On top of the regular down-side to coal mining is the unique territory where it is located.  The Rio Grande river basin is one of the oldest historical human settlement areas in all of the Americas and ancestral territory to many Native Texans including Carrizo, Coahuiltecan and Apache.  Comanche from as far away as Oklahoma have returned to Eagle Pass recently to publicly oppose the mine.  More than 100 archaeological sites would be threatened with destruction by dynamite blasting, surface mining and chemicals (nitrification), which are highly corrosive underground.  The proposed mine will completely destroy ancient burials, numerous artifacts, and sacred sites – many of which have not been identified.  In violation of federal law, there has been no consultation with any tribes . (see letter here)

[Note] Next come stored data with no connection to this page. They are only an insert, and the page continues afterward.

Lemma beam_step_logs_mass (lab : list nat) (curr : BeamList) :
  Forall (fun c => (c < nchars - 1)%nat) lab ->
  (forall k, regular (pr_total (entry_get curr k))) ->
  mass (beam_step_logs (nchars - 1) nchars lrow last curr lab)
    = mass curr + lin (pr_total (entry_get last lab)) * Rsum (map lin lrow)
  /\
  forall k, regular (pr_total (entry_get
    (beam_step_logs (nchars - 1) nchars lrow last curr lab) k)).
Proof.
  intros Hsym Hcurr.
  pose proof (Hlast lab) as (Ht & Hnb & Hb). cbn [entry_vals] in Ht, Hnb, Hb.
  pose proof (beam_inv_entry_get last lab Hinv) as He. unfold entry_inv in He.
  assert (HT : lin (pr_total (entry_get last lab))
               = lin (pr_blank (entry_get last lab))
                 + lin (pr_non_blank (entry_get last lab)))
    by (rewrite He; now apply lin_logaddexp).
  set (nb := match lab with
             | [] => NInf
             | first :: rest =>
                 fadd (pr_non_blank (entry_get last lab))
                      (nth (List.last rest first) lrow NInf)
             end).
  set (bl := fadd (pr_total (entry_get last lab)) (nth (nchars - 1) lrow NInf)).
  assert (Hrnb : regular nb).
  { unfold nb. destruct lab; [exact I|].
    apply regular_fadd; [assumption | now apply regular_nth]. }
  assert (Hrbl : regular bl)
    by (apply regular_fadd; [assumption | now apply regular_nth]).
  destruct (mass_add_total curr lab (fun e => copied_entry e lab nb bl)
              (logaddexp bl nb) Hcurr (regular_logaddexp _ _ Hrbl Hrnb)
              (fun e => eq_refl)) as [Hm Hr].
  unfold beam_step_logs, extend_beam_logs.
  fold nb bl in Hm, Hr. unfold copy_beam_logs. fold nb bl.
  destruct (extend_beam_logs_mass lab (seq 0 (nchars - 1)) _ Hr) as [Hm' Hr'].
  split; [|exact Hr'].
  rewrite Hm', Hm. rewrite lin_logaddexp by assumption.
  unfold bl. rewrite lin_fadd by (assumption || now apply regular_nth).
  rewrite <- (row_mass nchars lrow Hn Hlen).
  assert (Hext : forall c,
            lin (extend_mass last lab c (nth c lrow NInf))
            = (if ends_with lab c then lin (pr_blank (entry_get last lab))
               else lin (pr_total (entry_get last lab)))
              * lin (nth c lrow NInf)).
  { intros c. unfold extend_mass.
    rewrite lin_fadd; [now destruct (ends_with lab c)
                      | now destruct (ends_with lab c)
                      | now apply regular_nth]. }
  rewrite (map_ext _ _ Hext).
  destruct lab as [|first rest].
  - cbn [ends_with]. unfold nb. cbn [lin].
    assert (Hs : Rsum (map (fun c => lin (pr_total (entry_get last []))
                                    * lin (nth c lrow NInf))
                           (seq 0 (nchars - 1)))
                 = lin (pr_total (entry_get last []))
                   * Rsum (map (fun c => lin (nth c lrow NInf))
                               (seq 0 (nchars - 1)))).
    { generalize (seq 0 (nchars - 1)). intros cs.
      induction cs as [|c cs IH]; unfold Rsum in *; cbn [map fold_right];
        [lra | rewrite IH; lra]. }
    rewrite Hs. lra.
  - set (j := List.last rest first).
    assert (Hj : (j < nchars - 1)%nat).
    { rewrite Forall_forall in Hsym. apply Hsym. apply last_In. }
    cbn [ends_with]. fold j.
    rewrite (Rsum_if_index j _ _ (fun c => lin (nth c lrow NInf))
               (nchars - 1) 0).
    replace ((0 <=? j)%nat && (j <? 0 + (nchars - 1))%nat) with true
      by (symmetry; apply andb_true_iff; split;
          [apply Nat.leb_le | apply Nat.ltb_lt]; lia).
    unfold nb. fold j.
    rewrite lin_fadd by (assumption || now apply regular_nth).
    rewrite HT. lra.
Qed.

Lemma fold_beam_step_logs_mass (ls : list (list nat)) (curr : BeamList) :
  Forall (Forall (fun c => (c < nchars - 1)%nat)) ls ->
  (forall k, regular (pr_total (entry_get curr k))) ->
  mass (fold_left (beam_step_logs (nchars - 1) nchars lrow last) ls curr)
    = mass curr
      + Rsum (map (fun l => lin (pr_total (entry_get last l))) ls)
        * Rsum (map lin lrow).
Proof.
  intros Hls. revert curr.
  induction Hls as [|l ls Hl Hls IH]; intros curr Hcurr; cbn [fold_left map].
  - unfold Rsum at 1. cbn. lra.
  - destruct (beam_step_logs_mass l curr Hl Hcurr) as [Hm Hr].
    rewrite (IH _ Hr), Hm. unfold Rsum. cbn [fold_right]. ring.
Qed.

End StepMass.

Lemma mass_nonneg (b : BeamList) : 0 <= mass b.
Proof.
  apply Rsum_nonneg, Forall_forall. intros x Hx.
  apply in_map_iff in Hx. destruct Hx as (y & <- & _). apply lin_nonneg.
Qed.

Lemma mass_keys (nsym : nat) (s : BeamList) :
  keys_wf nsym s ->
  mass s = Rsum (map (fun l => lin (pr_total (entry_get s l))) (map fst s)).
Proof.
  intros Hwf. unfold mass. rewrite map_map. f_equal.
  apply map_ext_in. intros [k e] Hin. cbn [fst snd].
  now rewrite (In_entry_get nsym s k e Hwf Hin).
Qed.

Thousands have signed a statement in opposition to the mine, including the City of Eagle Pass, Maverick County and the local hospital district.  People do not support destroying their homeland to ship coal to Mexico, where the low environmental standards will send air pollution back to Texas.  However, the threat to 25,000 Texas acres is still a possibility because of the corruption embedded in the Texas land code.  Since 1971 TCEQ has approved 87,000 permits and denied only 15.  This appears as a cruel joke, and many surely attribute this type of governance to conservative politicians and the ‘good ol’ boy’ system in Texas.  Such roots run deeper than mere corruption, however – the antecedent to this destruction is the foundation of our state.  This is the epitome of colonialism; it is the ugliest face of capitalism, the least sensible notion of private property and an utterly facile application of law.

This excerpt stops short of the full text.